The Internet Of Garbage by Sarah Jeong

The Internet Of Garbage by Sarah Jeong

Author:Sarah Jeong
Language: eng
Format: epub, mobi, pdf
Publisher: Forbes Media
Published: 2015-07-15T04:00:00+00:00


HOW THE DMCA TAUGHT US ALL THE WRONG LESSONS

Cindy Garcia went straight to the DMCA because it was the “only” option she had. But it was also the “only” option in her mind because 16 years of the DMCA had trained her to think in terms of ownership, control, and deletion.

When you assume that your only recourse for safety is deletion, you don’t have very many options. It’s often very difficult to target the poster directly. They might be anonymous. They might have disappeared. They might live in a different country. So usually, when seeking to delete something off the Web, wronged individuals go after the platform that hosts the content. The problem is that those platforms are mostly immunized through Section 230 of the Communications Decency Act (described in detail below). The biggest gaping hole in CDA 230, however, is copyright. That’s where most of the action regarding legally-required deletion on the Internet happens, and all of that is regulated by the DMCA.

The Digital Millennium Copyright Act

The Digital Millennium Copyright Act, among other things, provides “safe harbor” to third-party intermediaries so long as they comply with notice-and-takedown procedures.

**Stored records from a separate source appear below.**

(* ===== verification/Handles.v ===== *)
(** * Handle objects and the per-process handle table

    [runtime/handles/]: the objects a PS4 handle can denote, the access-mode
    tests of a file, the event object, and [HandleTable].  A host descriptor is
    closed by the destructor of its object, when the last reference goes; the
    table owns that reference here, so [close] reports the object it drops. *)
From S2P Require Import Prelude FreeBsd.

(** ** [HandleObject] and its subclasses

    An object whose state changes through the handle (an event, a semaphore)
    is denoted by its identity; the component that owns the kind keeps the
    state.  The last four kinds are those that the kernel, pad and audio libraries add. *)
Inductive HandleObject :=
  | FileHandle (hostFd : Z) (guestPath hostPath : bytes) (openFlags : Z)
  | DirectoryHandle (hostFd : Z) (guestPath hostPath : bytes)
  | EventObject (id : Z)
  | SocketHandle (hostFd domain type_ protocol : Z)
  | KernelSemaObject (id : Z)
  | ThreadHandleObj (tid : Z)
  | PadHandleObj (index : Z)
  | PortHandleObj (portId : Z).

#[export] Instance HandleObject_eq_dec : EqDecision HandleObject.
Proof. solve_decision. Defined.

Inductive HandleType :=
  T_Unknown | T_File | T_Directory | T_Socket | T_Event | T_Semaphore | T_Mutex
  | T_Thread | T_Process | T_SharedMemory | T_Device.

Definition type_of (h : HandleObject) : HandleType :=
  match h with
  | FileHandle _ _ _ _ => T_File
  | DirectoryHandle _ _ _ => T_Directory
  | EventObject _ => T_Event
  | SocketHandle _ _ _ _ => T_Socket
  | KernelSemaObject _ => T_Semaphore
  | ThreadHandleObj _ => T_Thread
  | PadHandleObj _ | PortHandleObj _ => T_Device
  end.

(** [FileHandle::isReadable] and [isWritable]. *)
Definition isReadable (openFlags : Z) : bool :=
  let m := Z.land openFlags kO_AccMode in (m =? kO_RdOnly) || (m =? kO_RdWr).
Definition isWritable (openFlags : Z) : bool :=
  let m := Z.land openFlags kO_AccMode in (m =? kO_WrOnly) || (m =? kO_RdWr).

(** The descriptor the destructor closes, if any. *)
Definition owned_fd (h : HandleObject) : option Z :=
  match h with
  | FileHandle fd _ _ _ | DirectoryHandle fd _ _ | SocketHandle fd _ _ _ =>
      if 0 <=? fd then Some fd else None
  | EventObject _ | KernelSemaObject _ | ThreadHandleObj _ | PadHandleObj _ | PortHandleObj _ => None
  end.

(** ** [EventHandle] *)
Module EventHandle.

Record t := mkEvent { m_signaled : Z; m_hasAny : bool }.
Definition initial : t := mkEvent 0 false.

Definition bit (ident : Z) : Z := Z.shiftl 1 (Z.land ident 63).

Definition signal (e : t) (ident : Z) : t :=
  mkEvent (Z.lor (m_signaled e) (bit ident)) true.

(** The predicate [wait] blocks on. *)
Definition wait_pred (e : t) (ident : Z) : bool :=
  m_hasAny e && negb (Z.land (m_signaled e) (bit ident) =? 0).

Definition clear (e : t) (ident : Z) : t :=
  let s := Z.ldiff (m_signaled e) (bit ident) in
  mkEvent s (if s =? 0 then false else m_hasAny e).

End EventHandle.

(** ** [HandleTable] *)
Module HandleTable.

Definition kInvalidHandle : Z := -1.

(** [m_next] is an [int32_t]. Its increment past [2^31 - 1] is undefined in
    C++; it is written here with the wrap-around of the machine addition
    that a compiler emits, and the theorems that need the counter to grow
    stay under that bound. *)
Record t := mkTable { m_next : Z; m_objects : gmap Z HandleObject }.
Definition initial : t := mkTable 3 ∅.

(** [emplace] keeps an existing entry. *)
Definition emplace (h : Z) (o : HandleObject) (m : gmap Z HandleObject) : gmap Z HandleObject :=
  match m !! h with Some _ => m | None => <[h := o]> m end.

Definition registerObject (s : t) (obj : option HandleObject) : t * Z :=
  match obj with
  | None => (s, kInvalidHandle)
  | Some o =>
      let h := m_next s in
      (mkTable (i32 (h + 1)) (emplace h o (m_objects s)), h)
  end.

Definition get (s : t) (h : Z) : option HandleObject := m_objects s !! h.

(** The object dropped is returned with the answer. *)
Definition close (s : t) (h : Z) : t * bool * option HandleObject :=
  match m_objects s !! h with
  | None => (s, false, None)
  | Some o => (mkTable (m_next s) (delete h (m_objects s)), true, Some o)
  end.

Definition closeAll (s : t) : t := mkTable 3 ∅.

Definition snapshot (s : t) : list (Z * HandleObject) := map_to_list (m_objects s).
Definition table_size (s : t) : nat := size (m_objects s).

(** Every live handle was issued. *)
Definition wf (s : t) : Prop :=
  3 <= m_next s /\ forall h o, m_objects s !! h = Some o -> 3 <= h < m_next s.

(** A client session: what is registered and closed, and the handles issued. *)
Inductive op := Register (o : HandleObject) | Close (h : Z).

Fixpoint session (s : t) (ops : list op) : t * list Z :=
  match ops with
  | [] => (s, [])
  | Register o :: rest =>
      let '(s1, h) := registerObject s (Some o) in
      let '(s2, hs) := session s1 rest in (s2, h :: hs)
  | Close h :: rest => session (fst (fst (close s h))) rest
  end.

End HandleTable.

(** ** Lemmas *)
Section Lemmas.
Import HandleTable.

Lemma initial_wf : wf initial.
Proof. split; [done|]. intros h o H. simpl in H. by rewrite lookup_empty in H. Qed.

Lemma next_handle n : 3 <= n < 2 ^ 31 - 1 -> i32 (n + 1) = n + 1.
Proof. intros. apply swrap_id; lia. Qed.

Lemma register_wf s o : wf s -> m_next s < 2 ^ 31 - 1 -> wf (fst (registerObject s o)).
Proof.
  intros [H1 H2] Hb. destruct o as [o|]; [|done]. simpl. rewrite next_handle by lia. split; simpl; [lia|].
  intros h o'. unfold emplace. destruct (m_objects s !! m_next s) eqn:E.
  - intros ?%H2. lia.
  - intros [[<- <-]|[? ?%H2]]%lookup_insert_Some; lia.
Qed.

Lemma close_wf s h : wf s -> wf (fst (fst (close s h))).
Proof.
  intros [H1 H2]. unfold close. destruct (m_objects s !! h); [|done]. split; simpl; [lia|].
  intros h' o' [_ ?]%lookup_delete_Some. by apply (H2 _ o').
Qed.

Lemma close_next s h : m_next (fst (fst (close s h))) = m_next s.
Proof. unfold close. by destruct (m_objects s !! h). Qed.

Lemma session_handles s ops s' hs :
  3 <= m_next s -> m_next s + Z.of_nat (length ops) < 2 ^ 31 -> session s ops = (s', hs) ->
  NoDup hs /\ Forall (fun h => m_next s <= h < m_next s') hs /\ m_next s <= m_next s'.
Proof.
  revert s hs. induction ops as [|[o|h] ops IH]; intros s hs H3 Hl; simpl in *.
  - intros; simplify_eq. split_and!; [constructor|constructor|lia].
  - rewrite next_handle by lia. destruct (session _ ops) as [s2 hs2] eqn:E. intros; simplify_eq.
    destruct (IH (mkTable (m_next s + 1) (emplace (m_next s) o (m_objects s))) hs2) as (? & Hb & ?);
      simpl in *; [lia|lia|exact E|]. split_and!; [|constructor|]; try lia.
    + constructor; [|done]. intros Hin. rewrite Forall_forall in Hb. apply Hb in Hin. lia.
    + eapply Forall_impl; [exact Hb|]. simpl. lia.
  - intros H. destruct (IH (fst (fst (close s h))) hs) as (? & Hb & ?);
      [by rewrite close_next|rewrite close_next; lia|done|]. rewrite close_next in *. by split_and!.
Qed.

End Lemmas.

Section EventLemmas.
Import EventHandle.

Lemma bit_testbit ident i : 0 <= i -> Z.testbit (bit ident) i = (i =? ident mod 64).
Proof.
  intros Hi. unfold bit. change 63 with (Z.ones 6). rewrite Z.land_ones by lia.
  change (2 ^ 6) with 64. pose proof (Z.mod_pos_bound ident 64 ltac:(lia)).
  rewrite Z.shiftl_1_l, Z.pow2_bits_eqb by lia. apply Z.eqb_sym.
Qed.

Lemma land_bit_zero s ident : (Z.land s (bit ident) =? 0) = negb (Z.testbit s (ident mod 64)).
Proof.
  pose proof (Z.mod_pos_bound ident 64 ltac:(lia)).
  destruct (Z.testbit s (ident mod 64)) eqn:E; simpl.
  - apply Z.eqb_neq. intros H0. assert (Z.testbit 0 (ident mod 64) = true); [|by rewrite Z.bits_0 in *].
    rewrite <- H0, Z.land_spec, E, bit_testbit, Z.eqb_refl by lia. done.
  - apply Z.eqb_eq. apply Z.bits_inj'. intros n Hn. rewrite Z.land_spec, bit_testbit, Z.bits_0 by lia.
    destruct (n =? _) eqn:En; [|apply andb_false_r]. apply Z.eqb_eq in En. subst. by rewrite E.
Qed.

End EventLemmas.

(** ** Properties *)
Section Properties.
Import HandleTable EventHandle.

(** A session of fewer than [2^31 - 3] registrations and closes on a fresh
    table never issues the same handle twice, and never one of the reserved
    handles 0, 1, 2. *)
Theorem handles_never_reused ops s' hs :
  Z.of_nat (length ops) < 2 ^ 31 - 3 ->
  session HandleTable.initial ops = (s', hs) -> NoDup hs /\ Forall (fun h => 3 <= h) hs.
Proof.
  intros Hl (? & Hb & _)%session_handles; [|done|simpl; lia]. split; [done|].
  eapply Forall_impl; [exact Hb|]. simpl. lia.
Qed.

Lemma handles_never_reused_witness :
  (session HandleTable.initial [Register (EventObject 1); Close 3; Register (EventObject 2)]).2 = [3; 4] /\
  NoDup [3; 4].
Proof.
  split; [reflexivity|].
  exact (proj1 (handles_never_reused [Register (EventObject 1); Close 3; Register (EventObject 2)]
    _ _ eq_refl eq_refl)).
Defined.

(** Registering makes exactly the new handle resolve to the object,
    leaves the others alone, and closing it once succeeds, drops that object
    and leaves the handle dead, so a second close fails. *)
Theorem handle_lifecycle s o :
  wf s ->
  let '(s1, h) := registerObject s (Some o) in
  get s h = None /\ get s1 h = Some o /\
  (forall h', h' <> h -> get s1 h' = get s h') /\
  let '(s2, ok, dropped) := close s1 h in
  ok = true /\ dropped = Some o /\ get s2 h = None /\ (fst (fst (close s2 h)), snd (fst (close s2 h))) = (s2, false) /\
  (forall h', get s2 h' = get s h').
Proof.
  intros [H1 H2]. simpl. unfold get, close, emplace. simpl.
  assert (m_objects s !! m_next s = None) as Hn.
  { destruct (m_objects s !! m_next s) eqn:E; [|done]. apply H2 in E. lia. }
  rewrite Hn. simpl. rewrite lookup_insert_eq. simpl.
  split_and!; try done.
  - intros. by rewrite lookup_insert_ne.
  - by rewrite lookup_delete_eq.
  - by rewrite lookup_delete_eq.
  - intros h'. by rewrite delete_insert_id.
Qed.

Lemma handle_lifecycle_witness :
  get (fst (registerObject HandleTable.initial (Some (EventObject 7)))) 3 = Some (EventObject 7).
Proof.
  exact (proj1 (proj2 (handle_lifecycle HandleTable.initial (EventObject 7) initial_wf))).
Defined.

(** [m_hasAny] mirrors [m_signaled <> 0] in every state of an event. *)
Lemma event_wf e ident :
  m_hasAny e = negb (m_signaled e =? 0) ->
  m_hasAny (signal e ident) = negb (m_signaled (signal e ident) =? 0) /\
  m_hasAny (clear e ident) = negb (m_signaled (clear e ident) =? 0).
Proof.
  intros He. split; simpl.
  - destruct (Z.lor (m_signaled e) (bit ident) =? 0) eqn:E; [|done]. apply Z.eqb_eq, Z.lor_eq_0_iff in E as [_ E].
    unfold bit in E. rewrite Z.shiftl_1_l in E.
    change 63 with (Z.ones 6) in E. rewrite Z.land_ones in E by lia.
    pose proof (Z.mod_pos_bound ident (2 ^ 6) ltac:(lia)).
    pose proof (Z.pow_pos_nonneg 2 (ident mod 2 ^ 6)). lia.
  - destruct (Z.ldiff _ _ =? 0) eqn:E; [done|]. rewrite He.
    destruct (m_signaled e =? 0) eqn:E2; [|done].
    apply Z.eqb_eq in E2. rewrite E2, Z.ldiff_0_l in E. done.
Qed.

(** Event waits see exactly the 64 classes of identifiers modulo 64: a
    signal releases the waiters of its own class and no other, and a clear
    blocks them again. *)
Theorem event_signal_clear e ident j :
  m_hasAny e = negb (m_signaled e =? 0) ->
  wait_pred (signal e ident) j = ((j mod 64 =? ident mod 64) || wait_pred e j) /\
  wait_pred (clear e ident) j = (negb (j mod 64 =? ident mod 64) && wait_pred e j).
Proof.
  intros Hany. pose proof (Z.mod_pos_bound j 64 ltac:(lia)).
  assert (forall s b, (s = 0 -> b = false) -> (s <> 0 -> b = true) ->
    b && negb (Z.land s (bit j) =? 0) = Z.testbit s (j mod 64)) as Hp.
  { intros s b Hb0 Hb1. rewrite land_bit_zero, negb_involutive.
    destruct (Z.eq_dec s 0) as [->|Hs]; [by rewrite Hb0, Z.bits_0|by rewrite Hb1]. }
  unfold wait_pred. rewrite (Hp (m_signaled e) (m_hasAny e)) by (rewrite Hany; lia).
  split.
  - simpl. rewrite land_bit_zero, negb_involutive, Z.lor_spec, bit_testbit by lia.
    apply orb_comm.
  - unfold clear. simpl. set (s := Z.ldiff _ _). rewrite Hp.
    + unfold s. rewrite Z.ldiff_spec, bit_testbit by lia. apply andb_comm.
    + intros ->. done.
    + intros Hs. destruct (s =? 0) eqn:E; [lia|]. rewrite Hany.
      destruct (m_signaled e =? 0) eqn:E2; [|done].
      exfalso. apply Hs. unfold s. apply Z.eqb_eq in E2. by rewrite E2, Z.ldiff_0_l.
Qed.

Lemma event_signal_clear_witness :
  wait_pred (signal EventHandle.initial 65) 1 = true /\
  wait_pred (clear (signal EventHandle.initial 65) 1) 65 = false.
Proof.
  split.
  - rewrite (proj1 (event_signal_clear EventHandle.initial 65 1 eq_refl)). reflexivity.
  - rewrite (proj2 (event_signal_clear (signal EventHandle.initial 65) 1 65 eq_refl)). reflexivity.
Defined.

End Properties.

So if a user uploads a Metallica music video without permission, Warner Bros. cannot directly proceed to suing YouTube. Instead, Warner Bros. would send a DMCA notice. If the notice is proper, YouTube would be forced to take down the video, or otherwise it would no longer be in its “safe harbor.”

The safe harbor provision of the DMCA is largely touted with encouraging the rise of services like YouTube, Reddit, WordPress, and Tumblr—services that are now considered pillars of the current Internet. These sites host user-generated content. While there are certainly rules on these sites, the mass of user-generated content can’t be totally controlled. Without DMCA safe harbor, these sites couldn’t cope with copyright liability for material that slipped through the cracks. Although today YouTube uses a sophisticated ContentID system that does manage to automatically identify copyrighted content with surprisingly accuracy, ContentID was developed later in YouTube’s history. This extraordinary R&D project couldn’t have existed without the early umbrella of protection provided by DMCA safe harbor. Theoretically, DMCA safe harbor protects the little guys, ensuring that the Internet will continue to evolve, flourish, and provide ever-new options for consumers.

The DMCA is also one of the handful of ways you force an online intermediary to remove content.

The Communications Decency Act, Section 230

Under present law, DMCA works in lockstep with Section 230 of the Communications Decency Act, which generally immunizes services from legal liability for the posts of their users. Thanks to CDA 230, if someone tweets something defamatory about the Church of Scientology, Twitter can’t be sued for defamation.

There are very few exceptions to CDA 230. The other notable exception is federal law banning child pornography. But the big one is copyrighted material. Copyright infringement is not shielded by CDA 230—instead, any violations would then be regulated by the provisions of the DMCA instead.

CDA 230 was created in response to Stratton Oakmont v.